Inside This Movie
Whilst googling Stephen King’s Storm Of The Century, I stumbled upon some features of Amazon’s US site that I hadn’t noticed before. Amazon’s Inside This Book feature has, for some time, enabled customers to peek inside a book and look at a selection of scanned pages.
Recently, this feature has been extended with the ability to search the full text of a book, along with a snapshot of what to expect inside, including :
Statistically Improbable Phrases / SIPs – A set of the most distinctive phrases in a book.
Capitalised Phrases / CAPs – A set of the likely characters, people, places, topics and events.
SIPs and CAPs are actually not far from Mark’s proof-of-concept for movie dialog search. Essentially Inside This Movie, Mark’s demo indexes a DVD’s closed caption dialogue against timecodes then provides the user with a mechanism to search for particular phrases in inside a movie as well as a concordance of all spoken dialogue.
Applying Amazon’s SIP and CAP algorithms to Mark’s data would potentially yield a more useful concordance of dialogue, potentially pulling out character, people, place, topic and event names – Death Star, Tatooine, Rebel Alliance – from any encoded movie as well as any distinctive phrases- May The Force Be With You, I Have A Bad Feeling About This.

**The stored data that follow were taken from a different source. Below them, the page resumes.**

(** *** What is owed *)

Lemma owed_completeHandOff s shardId c n : shardId ∈ handingOff (own c) ∨ (1 ≤ n)%nat ∧ s = shardId ∨ s ≠ shardId →
  (owed s (completeHandOff config v shardId c) ≤ owed s c + n)%nat.
Proof.
  intros Hn. destruct (completeHandOff_spec shardId c) as ((said & Hs & Hc) & Hh & Ha & _). unfold owed. rewrite Hc, Hh, Ha.
  rewrite count_app, count_set_delete. assert (count s said ≤ if decide (s = shardId) then 1 else 0)%nat as Hsaid.
  { destruct Hs as [->| ->]; unfold count; cbn; rewrite ?filter_cons; repeat case_decide; cbn; congruence || lia. }
  revert Hsaid. destruct (decide (s = shardId)) as [->|]; intros Hsaid; [|lia]. destruct Hn as [Hin|[[Hn _]|Hne]]; [|lia|done].
  apply count_member in Hin. lia.
Qed.

Lemma owed_completeShardRelease s shardId c : (owed s (completeShardRelease config v shardId c) ≤ owed s c)%nat.
Proof.
  unfold completeShardRelease. set (c1 := set_handOffsAwaitingRelease _ _). set (b := set_has (handOffsAwaitingRelease _) shardId).
  assert (H1 : owed s c1 = (count s (completions c) + count s (handingOff (own c)) +
                            count s (set_delete (handOffsAwaitingRelease (own c)) shardId))%nat) by done.
  rewrite count_set_delete in H1. destruct (b && _) eqn:E.
  - apply andb_true_iff in E as [Hb%set_has_true _]. destruct (tellHandOffComplete_says shardId c1) as (said & Hs & Hc).
    unfold owed in *. rewrite Hc, count_app. unfold tellHandOffComplete at 1 2. rewrite own_tellCoordinator.
    apply (count_member (handOffsAwaitingRelease (own c))) in Hb. assert (count s said ≤ if decide (s = shardId) then 1 else 0)%nat as Hsaid.
    { destruct Hs as [->| ->]; unfold count; cbn; rewrite ?filter_cons; repeat case_decide; cbn; congruence || lia. }
    revert Hsaid H1. destruct (decide (s = shardId)) as [->|]; intros; lia.
  - rewrite H1. unfold owed. case_decide; lia.
Qed.

Lemma debts_handleTerminated_rest shardId c : debts (backOffShard config v shardId (forgetShardEntities shardId
  (set_shards (map_delete (shards (own c)) shardId) c))) = debts c.
Proof.
  unfold backOffShard. set (c1 := forgetShardEntities shardId _). assert (H1 : debts c1 = debts c)
    by (unfold c1; by rewrite (debts_profile _ _ (quiet_forgetShardEntities config shardId _))).
  destruct (negb _); [done|]. destruct (map_get _ shardId); by rewrite debts_emit.
Qed.

Lemma debts_completeShardPassivation shardId c : debts (completeShardPassivation config v shardId c) = debts c.
Proof.
  unfold completeShardPassivation. erewrite debts_served by apply served_startRegistry.
  erewrite debts_served by apply served_flushBuffer. set (c1 := forgetShardEntities shardId _).
  assert (H1 : debts c1 = debts c) by (unfold c1; by rewrite (debts_profile _ _ (quiet_forgetShardEntities config shardId _))).
  by destruct (set_has _ _).
Qed.

Lemma owed_handleShardTerminated s actor c : (owed s (handleShardTerminated config v actor c) ≤ owed s c)%nat.
Proof.
  unfold handleShardTerminated. destruct (List.find _ _) as [[shardId path]|]; [|done].
  destruct (set_has _ _); [apply owed_completeShardRelease|]. destruct (set_has _ _) eqn:Hh.
  - rewrite <- (Nat.add_0_r (owed s c)). apply owed_completeHandOff. left. by apply set_has_true.
  - clear Hh. destruct (set_has _ _); apply Nat.eq_le_incl, owed_debts; [apply debts_completeShardPassivation|apply debts_handleTerminated_rest].
Qed.

Lemma owed_releaseEverything s c : (owed s (releaseEverything c) ≤ owed s c)%nat.
Proof.
  unfold releaseEverything. set (c1 := foldl _ (set_registriesHeldThroughPassivation _ _) _).
  assert (H1 : debts c1 = debts c) by (unfold c1; rewrite (fold_same debts); [done|by intros ? ?]).
  rewrite <- (owed_debts s _ _ H1). clear H1. clearbody c1. generalize (shards (own c1)) as l. intros l. revert c1.
  induction l as [|[shardId path] l IH]; intros c1; [done|]. cbn [foldl]. etrans; [apply IH|].
  unfold release_shard. rewrite owed_emit by done.
  rewrite (owed_debts s _ _ (debts_profile _ _ (quiet_forgetShardEntities config shardId _))).
  change (owed s _) with (count s (completions c1) + count s (set_delete (handingOff (own c1)) shardId) +
                          count s (handOffsAwaitingRelease (own c1)))%nat at 1.
  rewrite count_set_delete. unfold owed. case_decide; lia.
Qed.

Lemma owed_onHandOff s peer shardId c : (owed s (onHandOff config v peer shardId c) ≤ owed s c + count s [shardId])%nat.
Proof.
  assert (Hone : count s [shardId] = if decide (s = shardId) then 1%nat else 0%nat)
    by (unfold count; rewrite filter_cons; repeat case_decide; cbn; congruence || done).
  unfold onHandOff. destruct (negb _); [lia|]. destruct (registerRefused _).
  { unfold answerHandOffWhileRefused. destruct (set_has _ _).
    - change (owed s _) with (count s (completions c) + count s (handingOff (own c)) +
                              count s (set_add (handOffsAwaitingRelease (own c)) shardId))%nat at 1. unfold owed.
      pose proof (count_set_add s (handOffsAwaitingRelease (own c)) shardId). lia.
    - destruct (tellHandOffComplete_says shardId c) as (said & Hs & Hc). unfold owed. rewrite Hc, count_app.
      unfold tellHandOffComplete. rewrite own_tellCoordinator. destruct Hs as [->| ->]; [cbn; lia|lia]. }
  destruct (negb _); [lia|]. destruct (negb _); [lia|]. cbv zeta. set (c1 := forgetShardEntities shardId _).
  assert (H1 : debts c1 = debts c).
  { unfold c1. rewrite (debts_profile _ _ (quiet_forgetShardEntities config shardId _)).
    by erewrite debts_profile by (by apply quiet_tellCoordinator). }
  rewrite <- (owed_debts s _ _ H1), Hone. destruct (map_get _ shardId).
  - rewrite owed_emit by done. unfold owed at 1.
    change (completions (set_handingOff _ c1)) with (completions c1). unfold owed.
    change (handingOff (own (set_handingOff ?x c1))) with x.
    change (handOffsAwaitingRelease (own (set_handingOff _ c1))) with (handOffsAwaitingRelease (own c1)).
    pose proof (count_set_add s (handingOff (own c1)) shardId). rewrite Hone in H. lia.
  - apply owed_completeHandOff. destruct (decide (s = shardId)); [right; left; split; [lia|done]|by right; right].
Qed.

Lemma debts_ensureShard shardId c : debts (ensureShard config v shardId c).1 = debts c.
Proof.
  unfold ensureShard. destruct (map_get _ shardId); [done|]. cbn [fst].
  by rewrite <- (debts_emit (SpawnShard shardId (shardPath (self_path config) shardId)) c).
Qed.

Lemma debts_respawn shardId record c : debts (onShardRespawnTick config v shardId record c) = debts c.
Proof.
  unfold onShardRespawnTick. destruct (map_get _ shardId) as [r|]; [|done]. destruct (negb _); [done|].
  destruct (_ || _); [done|]. set (c2 := flushBuffer _ _ _ _). assert (H : debts c2 = debts c).
  { unfold c2. erewrite debts_served by apply served_flushBuffer. by rewrite debts_ensureShard. }
  destruct (rememberEntities config); [|done]. by rewrite (debts_profile c2) by (by apply quiet_tellCoordinator).
Qed.

Lemma debts_onShardHome peer shardId region node c : debts (onShardHome config v peer shardId region node c) = debts c.
Proof.
  unfold onShardHome. destruct (negb _); [done|]. destruct (registerRefused _); [done|]. destruct (negb _); [done|]. cbv zeta.
  assert (Hloc : ∀ c0, debts c0 = debts c → debts (flushLocationAsks config v shardId c0) = debts c).
  { intros c0 H0. by erewrite debts_served by apply served_flushLocationAsks. }
  destruct (_ && _).
  - destruct (bool_decide _); [by apply Hloc|]. destruct (set_has _ _); [by apply Hloc|].
    erewrite debts_served by apply served_flushBuffer. apply Hloc. destruct (proxy config); [done|]. by rewrite debts_ensureShard.
  - erewrite debts_served by apply served_flushBuffer. by apply Hloc.
Qed.

Lemma debts_ensureRegistered c : debts (ensureRegistered config v c) = debts c.
Proof. apply debts_profile, quiet_ensureRegistered. Qed.

Lemma owed_handle s e c : (owed s (handle config v e c) ≤ owed s c + asked s e)%nat.
Proof.
  assert (Hsame : ∀ c', debts c' = debts c → (owed s c' ≤ owed s c + 0)%nat) by (intros c' H; rewrite (owed_debts s _ _ H); lia).
  destruct e as [m peer sender| | | | | | | | | | | |node|]; cbn [asked handle].
  - destruct m; cbn [handleShardingMessage]; try exact (owed_onHandOff s peer shardId c).
    + unfold onRegisterAcknowledgment. destruct (negb _); [by apply Hsame|]. cbv zeta.
      set (c1 := askAgainForPendingQueries _ _ _).
      assert (H1 : debts c1 = debts c) by (unfold c1; by rewrite (debts_profile _ _ (quiet_askAgain config v _))).
      destruct (registrationAnnounced _); apply Hsame; [done|by rewrite debts_emit].
    + unfold onRegisterRefused. destruct (negb _); [by apply Hsame|]. cbv zeta. etrans; [apply owed_releaseEverything|].
      apply Hsame. by rewrite debts_emit.
    + unfold onRegistrationRequest. destruct (negb _); apply Hsame; [done|apply debts_ensureRegistered].
    + unfold onRegionEvicted. destruct (negb _); [by apply Hsame|]. cbv zeta.
      rewrite (owed_debts s _ _ (debts_ensureRegistered _)), owed_emit by done.
      pose proof (owed_releaseEverything s c) as H. revert H. generalize (releaseEverything c). intros c1 H.
      change (owed s (set_registrationAnnounced false c1)) with (owed s c1). lia.
    + apply Hsame, debts_onShardHome.
    + eapply Hsame, debts_served, served_onRememberedEntities.
    + eapply Hsame, debts_served, served_routeMessage.
    + apply Hsame. unfold onShardReply. destruct (map_get _ _) as [[? ?]|]; [|done]. by rewrite debts_emit.
    + eapply Hsame, debts_served, served_routeMessage.
    + eapply Hsame, debts_served, served_onToShard.
    + apply Hsame, debts_profile, quiet_onEntityStarted.
    + apply Hsame, debts_profile, quiet_onEntityStopped.
    + eapply Hsame, debts_served, served_onGetShards.
    + eapply Hsame, debts_served, served_onGetShardLocation.
    + apply Hsame. unfold onGetShardRegionStats. by rewrite debts_emit.
    + eapply Hsame, debts_served, served_onClusterShardingStats.
    + apply Hsame. unfold onShardMapUpdate. destruct (negb _); [done|]. by rewrite debts_emit.
    + apply Hsame. by rewrite debts_emit.
  - eapply Hsame, debts_served, served_routeMessage.
  - etrans; [apply owed_handleShardTerminated|lia].
  - apply Hsame, debts_profile, quiet_handlePassivate.
  - eapply Hsame, debts_served, served_onEntityRecoveryTick.
  - apply Hsame, debts_profile, quiet_onPassivationSweepTick.
  - by apply Hsame.
  - apply Hsame, debts_respawn.
  - eapply Hsame, debts_served, served_declined.
  - apply Hsame, debts_ensureRegistered.
  - apply Hsame, debts_profile, quiet_sendRegionHeartbeat.
  - apply Hsame. unfold onLeaderChanged. rewrite debts_ensureRegistered. destruct (registerRefused _); [by rewrite debts_emit|done].
  - apply Hsame. unfold onMemberRemoved. rewrite debts_ensureRegistered. unfold invalidateHomesOnNode.
    apply (fold_same debts). intros c' [x n]. cbn. by destruct (equals n node).
  - apply Hsame, debts_ensureRegistered.
Qed.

Our TV3.0 project includes a use case that allows users to attach comments to a piece of movie content, with timecode references, so that users can click straight through to individual scenes. SIP and CAP for movies would allow us to auto-comment video content with links to distinctive or significant scenes within a film, based on spoken dialogue…of course, movies from the silent era could be problematic 😉
The potential for SIP+CAP enabled movie services is compelling. Imagine, being able to search for all pop-culture references to Star Wars across episodes of Friends, The Simpsons and countless other shows, which people enjoy watching with their TVs and a rv outside tv mount in case they’re camping…assembling a playlist of TV/movie scenes as a virtual search folder syndicated to other individuals and applications.